Exercise input below:
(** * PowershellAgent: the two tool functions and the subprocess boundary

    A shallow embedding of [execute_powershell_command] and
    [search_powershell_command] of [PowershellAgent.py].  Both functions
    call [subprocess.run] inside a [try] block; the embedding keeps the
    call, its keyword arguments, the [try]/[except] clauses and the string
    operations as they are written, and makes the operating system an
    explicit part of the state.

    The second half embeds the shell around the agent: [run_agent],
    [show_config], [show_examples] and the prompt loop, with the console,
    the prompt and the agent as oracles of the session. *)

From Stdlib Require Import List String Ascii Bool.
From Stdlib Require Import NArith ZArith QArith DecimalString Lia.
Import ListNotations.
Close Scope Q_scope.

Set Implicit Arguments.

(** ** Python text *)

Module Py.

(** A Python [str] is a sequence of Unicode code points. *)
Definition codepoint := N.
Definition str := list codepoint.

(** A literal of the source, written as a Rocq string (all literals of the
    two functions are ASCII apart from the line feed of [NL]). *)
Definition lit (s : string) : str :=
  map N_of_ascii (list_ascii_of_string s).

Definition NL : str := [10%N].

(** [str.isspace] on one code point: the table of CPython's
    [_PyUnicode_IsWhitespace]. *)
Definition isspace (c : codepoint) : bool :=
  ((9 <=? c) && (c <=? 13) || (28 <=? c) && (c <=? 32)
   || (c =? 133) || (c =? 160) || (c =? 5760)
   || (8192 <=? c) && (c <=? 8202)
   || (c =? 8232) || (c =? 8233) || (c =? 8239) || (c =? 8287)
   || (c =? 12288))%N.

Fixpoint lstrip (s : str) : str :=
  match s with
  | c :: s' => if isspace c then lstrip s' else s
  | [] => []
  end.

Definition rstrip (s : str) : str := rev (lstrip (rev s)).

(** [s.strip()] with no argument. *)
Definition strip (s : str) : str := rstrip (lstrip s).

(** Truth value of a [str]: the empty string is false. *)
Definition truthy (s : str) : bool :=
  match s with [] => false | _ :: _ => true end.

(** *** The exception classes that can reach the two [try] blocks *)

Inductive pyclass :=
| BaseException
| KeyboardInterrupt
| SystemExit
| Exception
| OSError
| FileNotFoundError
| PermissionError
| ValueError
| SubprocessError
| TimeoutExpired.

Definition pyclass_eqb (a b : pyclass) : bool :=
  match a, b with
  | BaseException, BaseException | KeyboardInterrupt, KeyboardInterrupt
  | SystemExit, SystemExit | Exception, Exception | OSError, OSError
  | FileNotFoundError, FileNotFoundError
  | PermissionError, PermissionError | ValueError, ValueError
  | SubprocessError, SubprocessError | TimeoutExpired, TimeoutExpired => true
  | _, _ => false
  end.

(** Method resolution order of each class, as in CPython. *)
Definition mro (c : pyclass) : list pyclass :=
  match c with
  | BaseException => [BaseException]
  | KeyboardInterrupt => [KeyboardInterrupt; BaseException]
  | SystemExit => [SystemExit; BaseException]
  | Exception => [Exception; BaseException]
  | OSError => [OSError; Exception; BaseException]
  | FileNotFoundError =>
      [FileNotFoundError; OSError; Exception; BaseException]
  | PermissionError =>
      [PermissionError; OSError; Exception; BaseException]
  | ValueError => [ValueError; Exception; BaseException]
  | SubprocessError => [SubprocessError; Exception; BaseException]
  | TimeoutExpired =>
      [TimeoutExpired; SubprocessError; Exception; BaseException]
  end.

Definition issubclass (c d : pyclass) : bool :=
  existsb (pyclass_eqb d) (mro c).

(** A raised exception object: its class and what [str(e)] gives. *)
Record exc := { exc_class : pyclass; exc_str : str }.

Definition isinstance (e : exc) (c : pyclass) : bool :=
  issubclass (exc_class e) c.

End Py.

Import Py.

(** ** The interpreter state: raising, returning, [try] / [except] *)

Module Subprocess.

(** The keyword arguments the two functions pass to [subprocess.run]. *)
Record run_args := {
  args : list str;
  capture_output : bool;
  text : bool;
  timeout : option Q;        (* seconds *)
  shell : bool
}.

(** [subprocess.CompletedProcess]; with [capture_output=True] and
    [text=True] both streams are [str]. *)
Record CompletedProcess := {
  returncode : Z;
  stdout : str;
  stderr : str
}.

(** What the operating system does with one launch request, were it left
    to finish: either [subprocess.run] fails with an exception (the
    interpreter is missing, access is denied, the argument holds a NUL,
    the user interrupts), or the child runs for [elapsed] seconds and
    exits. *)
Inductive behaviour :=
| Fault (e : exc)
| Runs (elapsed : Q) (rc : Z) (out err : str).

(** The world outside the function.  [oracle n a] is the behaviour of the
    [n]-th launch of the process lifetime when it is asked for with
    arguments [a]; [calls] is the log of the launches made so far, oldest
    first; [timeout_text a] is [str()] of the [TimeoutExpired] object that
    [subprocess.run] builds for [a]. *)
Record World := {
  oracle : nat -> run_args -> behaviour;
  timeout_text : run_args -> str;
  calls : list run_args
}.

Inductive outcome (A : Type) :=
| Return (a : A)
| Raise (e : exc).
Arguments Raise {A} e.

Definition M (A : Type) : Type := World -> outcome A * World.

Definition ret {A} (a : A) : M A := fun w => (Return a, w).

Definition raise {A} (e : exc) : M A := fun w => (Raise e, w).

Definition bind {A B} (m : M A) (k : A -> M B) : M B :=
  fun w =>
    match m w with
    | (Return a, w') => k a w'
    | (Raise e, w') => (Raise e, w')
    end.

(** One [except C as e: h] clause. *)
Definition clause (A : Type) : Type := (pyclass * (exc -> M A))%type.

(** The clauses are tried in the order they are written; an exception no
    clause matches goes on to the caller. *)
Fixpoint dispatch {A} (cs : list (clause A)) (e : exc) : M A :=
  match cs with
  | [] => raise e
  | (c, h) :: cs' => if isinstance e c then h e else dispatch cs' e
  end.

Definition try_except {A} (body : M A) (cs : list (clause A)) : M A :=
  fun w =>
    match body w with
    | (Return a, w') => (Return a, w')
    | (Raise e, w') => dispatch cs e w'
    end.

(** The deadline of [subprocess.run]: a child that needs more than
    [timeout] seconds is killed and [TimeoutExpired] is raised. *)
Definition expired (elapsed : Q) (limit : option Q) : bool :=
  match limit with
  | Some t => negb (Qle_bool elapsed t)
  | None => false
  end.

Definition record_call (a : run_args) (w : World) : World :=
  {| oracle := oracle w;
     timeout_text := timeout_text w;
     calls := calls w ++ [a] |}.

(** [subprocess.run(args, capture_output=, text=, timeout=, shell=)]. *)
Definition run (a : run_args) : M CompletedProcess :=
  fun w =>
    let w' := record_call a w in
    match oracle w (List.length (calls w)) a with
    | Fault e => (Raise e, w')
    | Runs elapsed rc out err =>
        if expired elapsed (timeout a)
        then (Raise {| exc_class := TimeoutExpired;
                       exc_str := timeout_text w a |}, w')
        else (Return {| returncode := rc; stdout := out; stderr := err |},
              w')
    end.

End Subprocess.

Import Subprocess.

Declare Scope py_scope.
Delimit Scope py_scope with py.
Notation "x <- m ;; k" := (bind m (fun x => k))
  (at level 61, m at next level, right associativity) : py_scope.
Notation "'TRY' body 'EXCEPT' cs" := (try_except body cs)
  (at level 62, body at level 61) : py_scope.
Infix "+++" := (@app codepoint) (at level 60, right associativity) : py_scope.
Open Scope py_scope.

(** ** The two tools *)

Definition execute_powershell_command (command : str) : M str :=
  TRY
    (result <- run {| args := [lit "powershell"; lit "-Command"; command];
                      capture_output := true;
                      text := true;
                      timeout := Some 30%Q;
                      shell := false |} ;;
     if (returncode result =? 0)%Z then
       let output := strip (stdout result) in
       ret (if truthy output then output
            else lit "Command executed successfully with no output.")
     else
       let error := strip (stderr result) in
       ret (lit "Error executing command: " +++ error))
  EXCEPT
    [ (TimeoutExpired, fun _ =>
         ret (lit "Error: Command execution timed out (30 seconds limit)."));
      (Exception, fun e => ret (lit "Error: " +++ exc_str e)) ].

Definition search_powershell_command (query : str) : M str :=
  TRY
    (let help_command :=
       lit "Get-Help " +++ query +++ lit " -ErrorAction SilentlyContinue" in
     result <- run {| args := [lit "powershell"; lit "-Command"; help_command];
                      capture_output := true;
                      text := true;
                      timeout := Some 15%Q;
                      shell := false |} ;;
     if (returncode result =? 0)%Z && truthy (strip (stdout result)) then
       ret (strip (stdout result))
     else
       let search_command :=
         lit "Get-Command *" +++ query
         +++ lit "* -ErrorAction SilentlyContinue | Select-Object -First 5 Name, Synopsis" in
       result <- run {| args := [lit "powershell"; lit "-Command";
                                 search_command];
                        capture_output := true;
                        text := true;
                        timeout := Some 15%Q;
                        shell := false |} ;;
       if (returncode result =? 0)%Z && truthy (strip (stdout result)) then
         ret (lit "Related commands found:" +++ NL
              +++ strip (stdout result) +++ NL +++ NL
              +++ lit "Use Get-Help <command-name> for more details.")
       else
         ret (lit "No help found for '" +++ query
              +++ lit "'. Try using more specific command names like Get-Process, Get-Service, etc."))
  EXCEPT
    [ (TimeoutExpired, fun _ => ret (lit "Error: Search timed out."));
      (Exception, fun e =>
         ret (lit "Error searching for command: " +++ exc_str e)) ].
End of Exercise input.
Exercise input below:
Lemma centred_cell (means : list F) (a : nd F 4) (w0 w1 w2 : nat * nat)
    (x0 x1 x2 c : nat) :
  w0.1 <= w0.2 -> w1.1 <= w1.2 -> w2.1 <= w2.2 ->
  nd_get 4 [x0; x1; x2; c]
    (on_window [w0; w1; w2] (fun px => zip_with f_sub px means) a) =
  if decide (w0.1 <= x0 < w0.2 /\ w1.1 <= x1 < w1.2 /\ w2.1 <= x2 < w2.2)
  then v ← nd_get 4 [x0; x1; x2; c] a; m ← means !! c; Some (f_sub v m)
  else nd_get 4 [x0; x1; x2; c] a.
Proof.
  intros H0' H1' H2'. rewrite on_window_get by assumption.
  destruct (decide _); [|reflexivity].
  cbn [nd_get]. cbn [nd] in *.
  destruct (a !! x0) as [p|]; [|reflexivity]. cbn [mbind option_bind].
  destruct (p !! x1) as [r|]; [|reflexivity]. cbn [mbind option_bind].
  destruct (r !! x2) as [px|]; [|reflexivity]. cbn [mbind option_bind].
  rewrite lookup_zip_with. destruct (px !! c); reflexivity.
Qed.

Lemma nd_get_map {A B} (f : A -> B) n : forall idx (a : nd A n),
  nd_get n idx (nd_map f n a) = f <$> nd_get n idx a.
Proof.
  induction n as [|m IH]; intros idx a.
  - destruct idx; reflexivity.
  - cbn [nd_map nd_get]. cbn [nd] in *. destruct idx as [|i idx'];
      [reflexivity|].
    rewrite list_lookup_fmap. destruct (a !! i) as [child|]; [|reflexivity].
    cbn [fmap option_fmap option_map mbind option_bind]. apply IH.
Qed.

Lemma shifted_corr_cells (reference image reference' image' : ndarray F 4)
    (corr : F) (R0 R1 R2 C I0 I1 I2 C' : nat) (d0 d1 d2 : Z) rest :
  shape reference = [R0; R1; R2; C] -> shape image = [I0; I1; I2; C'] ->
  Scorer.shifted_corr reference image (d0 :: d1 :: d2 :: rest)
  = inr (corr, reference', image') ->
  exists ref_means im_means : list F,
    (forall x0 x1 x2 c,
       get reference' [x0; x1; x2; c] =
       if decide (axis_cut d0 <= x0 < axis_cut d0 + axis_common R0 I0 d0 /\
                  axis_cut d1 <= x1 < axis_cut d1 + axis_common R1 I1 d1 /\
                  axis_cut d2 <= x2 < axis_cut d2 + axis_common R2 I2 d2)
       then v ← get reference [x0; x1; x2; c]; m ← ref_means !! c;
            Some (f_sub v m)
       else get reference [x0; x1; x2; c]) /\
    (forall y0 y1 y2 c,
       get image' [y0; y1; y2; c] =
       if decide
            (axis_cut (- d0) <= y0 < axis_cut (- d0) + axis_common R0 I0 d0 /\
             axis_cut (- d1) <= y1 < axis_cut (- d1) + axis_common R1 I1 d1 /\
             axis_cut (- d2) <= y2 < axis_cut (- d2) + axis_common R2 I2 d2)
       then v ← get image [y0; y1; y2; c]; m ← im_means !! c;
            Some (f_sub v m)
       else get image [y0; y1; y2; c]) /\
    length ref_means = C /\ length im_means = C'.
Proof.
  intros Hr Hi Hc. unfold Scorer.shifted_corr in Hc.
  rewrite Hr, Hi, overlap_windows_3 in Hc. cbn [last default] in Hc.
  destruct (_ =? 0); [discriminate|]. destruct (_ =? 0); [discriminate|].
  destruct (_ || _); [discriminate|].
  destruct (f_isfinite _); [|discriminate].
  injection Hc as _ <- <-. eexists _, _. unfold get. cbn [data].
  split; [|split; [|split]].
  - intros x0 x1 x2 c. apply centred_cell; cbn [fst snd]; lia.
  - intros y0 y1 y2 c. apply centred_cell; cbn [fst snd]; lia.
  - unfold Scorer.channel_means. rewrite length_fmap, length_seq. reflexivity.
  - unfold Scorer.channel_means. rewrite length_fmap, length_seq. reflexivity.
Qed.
End of Exercise input.
Exercise input below:
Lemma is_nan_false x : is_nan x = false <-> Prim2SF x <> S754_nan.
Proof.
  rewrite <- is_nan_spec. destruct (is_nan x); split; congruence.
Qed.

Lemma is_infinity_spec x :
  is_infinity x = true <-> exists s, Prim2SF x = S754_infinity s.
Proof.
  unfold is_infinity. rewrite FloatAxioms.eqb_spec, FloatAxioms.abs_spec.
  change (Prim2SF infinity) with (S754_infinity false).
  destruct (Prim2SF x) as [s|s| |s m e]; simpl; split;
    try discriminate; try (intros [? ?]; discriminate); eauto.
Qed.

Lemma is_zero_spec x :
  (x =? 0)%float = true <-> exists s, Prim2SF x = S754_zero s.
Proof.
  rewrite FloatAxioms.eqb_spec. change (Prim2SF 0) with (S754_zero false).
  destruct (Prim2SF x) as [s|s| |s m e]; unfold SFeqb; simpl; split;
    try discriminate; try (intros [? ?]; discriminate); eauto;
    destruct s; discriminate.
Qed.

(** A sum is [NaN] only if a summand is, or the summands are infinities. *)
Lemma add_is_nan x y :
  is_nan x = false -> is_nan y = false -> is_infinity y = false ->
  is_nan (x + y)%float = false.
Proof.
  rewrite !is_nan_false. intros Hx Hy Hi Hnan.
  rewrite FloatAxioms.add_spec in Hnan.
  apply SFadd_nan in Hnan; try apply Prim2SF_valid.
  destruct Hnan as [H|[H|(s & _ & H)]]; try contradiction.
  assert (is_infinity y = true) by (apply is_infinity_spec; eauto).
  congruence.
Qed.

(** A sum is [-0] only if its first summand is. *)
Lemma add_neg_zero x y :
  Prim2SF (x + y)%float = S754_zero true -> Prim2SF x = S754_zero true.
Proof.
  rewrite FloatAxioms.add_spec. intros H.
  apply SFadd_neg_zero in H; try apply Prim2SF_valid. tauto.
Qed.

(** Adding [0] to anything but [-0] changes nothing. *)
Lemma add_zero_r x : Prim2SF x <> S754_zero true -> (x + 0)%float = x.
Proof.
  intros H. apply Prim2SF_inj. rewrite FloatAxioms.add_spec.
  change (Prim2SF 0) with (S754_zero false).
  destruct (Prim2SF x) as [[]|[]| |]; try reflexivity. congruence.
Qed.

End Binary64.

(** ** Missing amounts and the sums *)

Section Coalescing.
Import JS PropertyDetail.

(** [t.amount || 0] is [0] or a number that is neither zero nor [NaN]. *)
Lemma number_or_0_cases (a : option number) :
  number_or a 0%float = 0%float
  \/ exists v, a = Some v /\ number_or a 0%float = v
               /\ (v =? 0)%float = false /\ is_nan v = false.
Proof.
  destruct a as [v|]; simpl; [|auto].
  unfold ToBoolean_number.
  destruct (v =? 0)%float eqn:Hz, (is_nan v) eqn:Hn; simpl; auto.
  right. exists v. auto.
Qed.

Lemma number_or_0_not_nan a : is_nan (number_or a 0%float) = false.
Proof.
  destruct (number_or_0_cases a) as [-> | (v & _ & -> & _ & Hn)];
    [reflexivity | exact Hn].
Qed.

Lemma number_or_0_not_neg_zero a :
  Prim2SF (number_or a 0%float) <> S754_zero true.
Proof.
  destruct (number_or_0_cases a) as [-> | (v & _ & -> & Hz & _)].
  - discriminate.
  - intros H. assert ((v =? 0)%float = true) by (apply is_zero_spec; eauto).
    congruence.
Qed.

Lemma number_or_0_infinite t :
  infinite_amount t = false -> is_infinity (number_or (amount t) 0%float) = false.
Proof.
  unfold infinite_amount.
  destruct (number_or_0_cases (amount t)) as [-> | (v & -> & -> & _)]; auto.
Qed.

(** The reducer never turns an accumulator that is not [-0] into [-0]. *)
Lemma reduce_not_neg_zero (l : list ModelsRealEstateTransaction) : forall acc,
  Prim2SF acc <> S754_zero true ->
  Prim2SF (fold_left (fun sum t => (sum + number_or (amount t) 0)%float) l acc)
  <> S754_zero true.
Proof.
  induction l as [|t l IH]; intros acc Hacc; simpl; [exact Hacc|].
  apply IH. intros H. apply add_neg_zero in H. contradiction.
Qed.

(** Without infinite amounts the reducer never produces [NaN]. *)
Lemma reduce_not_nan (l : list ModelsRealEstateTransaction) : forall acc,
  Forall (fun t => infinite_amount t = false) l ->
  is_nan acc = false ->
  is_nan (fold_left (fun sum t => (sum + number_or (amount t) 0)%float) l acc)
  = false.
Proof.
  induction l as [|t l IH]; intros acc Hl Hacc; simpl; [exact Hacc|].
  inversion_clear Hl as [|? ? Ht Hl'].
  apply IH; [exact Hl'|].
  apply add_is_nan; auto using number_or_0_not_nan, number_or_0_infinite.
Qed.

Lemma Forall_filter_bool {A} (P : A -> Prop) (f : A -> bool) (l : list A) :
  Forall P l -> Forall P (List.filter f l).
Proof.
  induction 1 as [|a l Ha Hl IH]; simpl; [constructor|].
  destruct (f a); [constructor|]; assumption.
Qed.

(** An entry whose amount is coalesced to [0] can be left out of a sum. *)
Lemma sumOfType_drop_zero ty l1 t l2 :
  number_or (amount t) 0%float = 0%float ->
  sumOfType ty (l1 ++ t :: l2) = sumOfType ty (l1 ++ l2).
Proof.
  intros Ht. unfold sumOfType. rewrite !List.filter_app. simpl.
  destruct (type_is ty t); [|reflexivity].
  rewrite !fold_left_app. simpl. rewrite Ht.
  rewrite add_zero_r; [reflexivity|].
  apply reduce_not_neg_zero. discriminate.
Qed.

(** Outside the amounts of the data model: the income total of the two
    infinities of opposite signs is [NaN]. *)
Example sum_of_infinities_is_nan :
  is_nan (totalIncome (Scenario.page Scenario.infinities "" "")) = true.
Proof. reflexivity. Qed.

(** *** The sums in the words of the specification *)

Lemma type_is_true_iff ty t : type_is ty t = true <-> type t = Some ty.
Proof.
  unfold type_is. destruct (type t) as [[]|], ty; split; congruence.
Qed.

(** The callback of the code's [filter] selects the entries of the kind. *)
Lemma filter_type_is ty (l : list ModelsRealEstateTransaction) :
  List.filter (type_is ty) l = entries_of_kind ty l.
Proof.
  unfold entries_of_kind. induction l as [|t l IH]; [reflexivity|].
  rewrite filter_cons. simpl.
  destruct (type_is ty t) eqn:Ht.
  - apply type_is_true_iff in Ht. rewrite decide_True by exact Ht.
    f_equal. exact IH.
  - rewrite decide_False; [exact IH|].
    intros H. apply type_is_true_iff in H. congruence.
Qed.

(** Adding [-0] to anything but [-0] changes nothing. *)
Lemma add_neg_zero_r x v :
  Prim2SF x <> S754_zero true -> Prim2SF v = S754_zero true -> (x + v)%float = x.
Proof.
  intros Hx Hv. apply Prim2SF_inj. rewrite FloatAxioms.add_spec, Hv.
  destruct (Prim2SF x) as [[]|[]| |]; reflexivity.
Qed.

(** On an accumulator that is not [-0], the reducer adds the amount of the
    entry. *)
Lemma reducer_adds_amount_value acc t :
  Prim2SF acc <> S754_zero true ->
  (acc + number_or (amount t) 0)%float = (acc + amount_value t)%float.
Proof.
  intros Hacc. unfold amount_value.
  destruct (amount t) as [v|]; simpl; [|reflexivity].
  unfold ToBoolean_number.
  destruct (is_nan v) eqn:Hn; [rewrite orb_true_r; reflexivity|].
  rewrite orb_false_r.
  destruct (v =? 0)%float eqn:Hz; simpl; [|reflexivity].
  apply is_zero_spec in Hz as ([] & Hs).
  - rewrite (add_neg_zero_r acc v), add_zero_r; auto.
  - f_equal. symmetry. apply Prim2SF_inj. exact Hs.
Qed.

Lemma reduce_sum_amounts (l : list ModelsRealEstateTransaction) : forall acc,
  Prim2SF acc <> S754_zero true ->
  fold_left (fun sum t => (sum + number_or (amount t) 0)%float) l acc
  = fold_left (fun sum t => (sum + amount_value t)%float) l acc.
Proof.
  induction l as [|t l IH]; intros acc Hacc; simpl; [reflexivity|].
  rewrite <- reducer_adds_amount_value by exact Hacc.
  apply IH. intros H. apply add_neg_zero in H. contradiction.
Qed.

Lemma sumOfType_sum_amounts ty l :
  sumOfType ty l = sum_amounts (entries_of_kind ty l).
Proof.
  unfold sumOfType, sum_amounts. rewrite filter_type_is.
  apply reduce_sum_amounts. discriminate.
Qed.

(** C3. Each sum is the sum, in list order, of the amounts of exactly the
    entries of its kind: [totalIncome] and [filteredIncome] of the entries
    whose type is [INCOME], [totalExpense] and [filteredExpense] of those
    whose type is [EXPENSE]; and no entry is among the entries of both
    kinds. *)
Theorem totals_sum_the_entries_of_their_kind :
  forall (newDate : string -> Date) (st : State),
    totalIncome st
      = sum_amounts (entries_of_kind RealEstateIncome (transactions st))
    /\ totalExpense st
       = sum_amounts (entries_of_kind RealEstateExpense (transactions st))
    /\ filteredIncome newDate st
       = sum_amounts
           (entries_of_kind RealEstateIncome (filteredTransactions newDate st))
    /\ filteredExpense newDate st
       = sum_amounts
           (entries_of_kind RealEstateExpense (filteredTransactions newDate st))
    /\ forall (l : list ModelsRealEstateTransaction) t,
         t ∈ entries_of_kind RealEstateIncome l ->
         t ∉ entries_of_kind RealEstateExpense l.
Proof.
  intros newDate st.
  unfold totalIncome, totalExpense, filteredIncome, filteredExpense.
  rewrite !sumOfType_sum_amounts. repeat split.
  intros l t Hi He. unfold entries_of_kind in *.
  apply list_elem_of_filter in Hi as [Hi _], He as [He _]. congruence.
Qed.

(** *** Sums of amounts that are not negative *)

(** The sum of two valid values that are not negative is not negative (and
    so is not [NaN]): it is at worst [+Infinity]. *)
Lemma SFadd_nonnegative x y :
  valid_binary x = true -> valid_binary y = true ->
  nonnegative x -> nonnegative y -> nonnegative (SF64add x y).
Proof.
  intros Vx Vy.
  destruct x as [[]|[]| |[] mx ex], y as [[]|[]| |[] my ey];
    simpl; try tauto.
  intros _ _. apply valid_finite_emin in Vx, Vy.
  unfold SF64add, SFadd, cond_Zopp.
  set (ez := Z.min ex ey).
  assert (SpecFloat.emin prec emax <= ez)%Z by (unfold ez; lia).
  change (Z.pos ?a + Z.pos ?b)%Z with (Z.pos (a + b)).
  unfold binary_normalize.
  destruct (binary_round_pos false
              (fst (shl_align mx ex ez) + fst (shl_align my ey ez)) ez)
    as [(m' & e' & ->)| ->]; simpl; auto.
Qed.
End of Exercise input.
Reproduce word for word the material above, beginning with the line that contains "(** The keyword" and ending with the line that contains "err : str).".

**Response**:
(** The keyword arguments the two functions pass to [subprocess.run]. *)
Record run_args := {
  args : list str;
  capture_output : bool;
  text : bool;
  timeout : option Q;        (* seconds *)
  shell : bool
}.

(** [subprocess.CompletedProcess]; with [capture_output=True] and
    [text=True] both streams are [str]. *)
Record CompletedProcess := {
  returncode : Z;
  stdout : str;
  stderr : str
}.

(** What the operating system does with one launch request, were it left
    to finish: either [subprocess.run] fails with an exception (the
    interpreter is missing, access is denied, the argument holds a NUL,
    the user interrupts), or the child runs for [elapsed] seconds and
    exits. *)
Inductive behaviour :=
| Fault (e : exc)
| Runs (elapsed : Q) (rc : Z) (out err : str).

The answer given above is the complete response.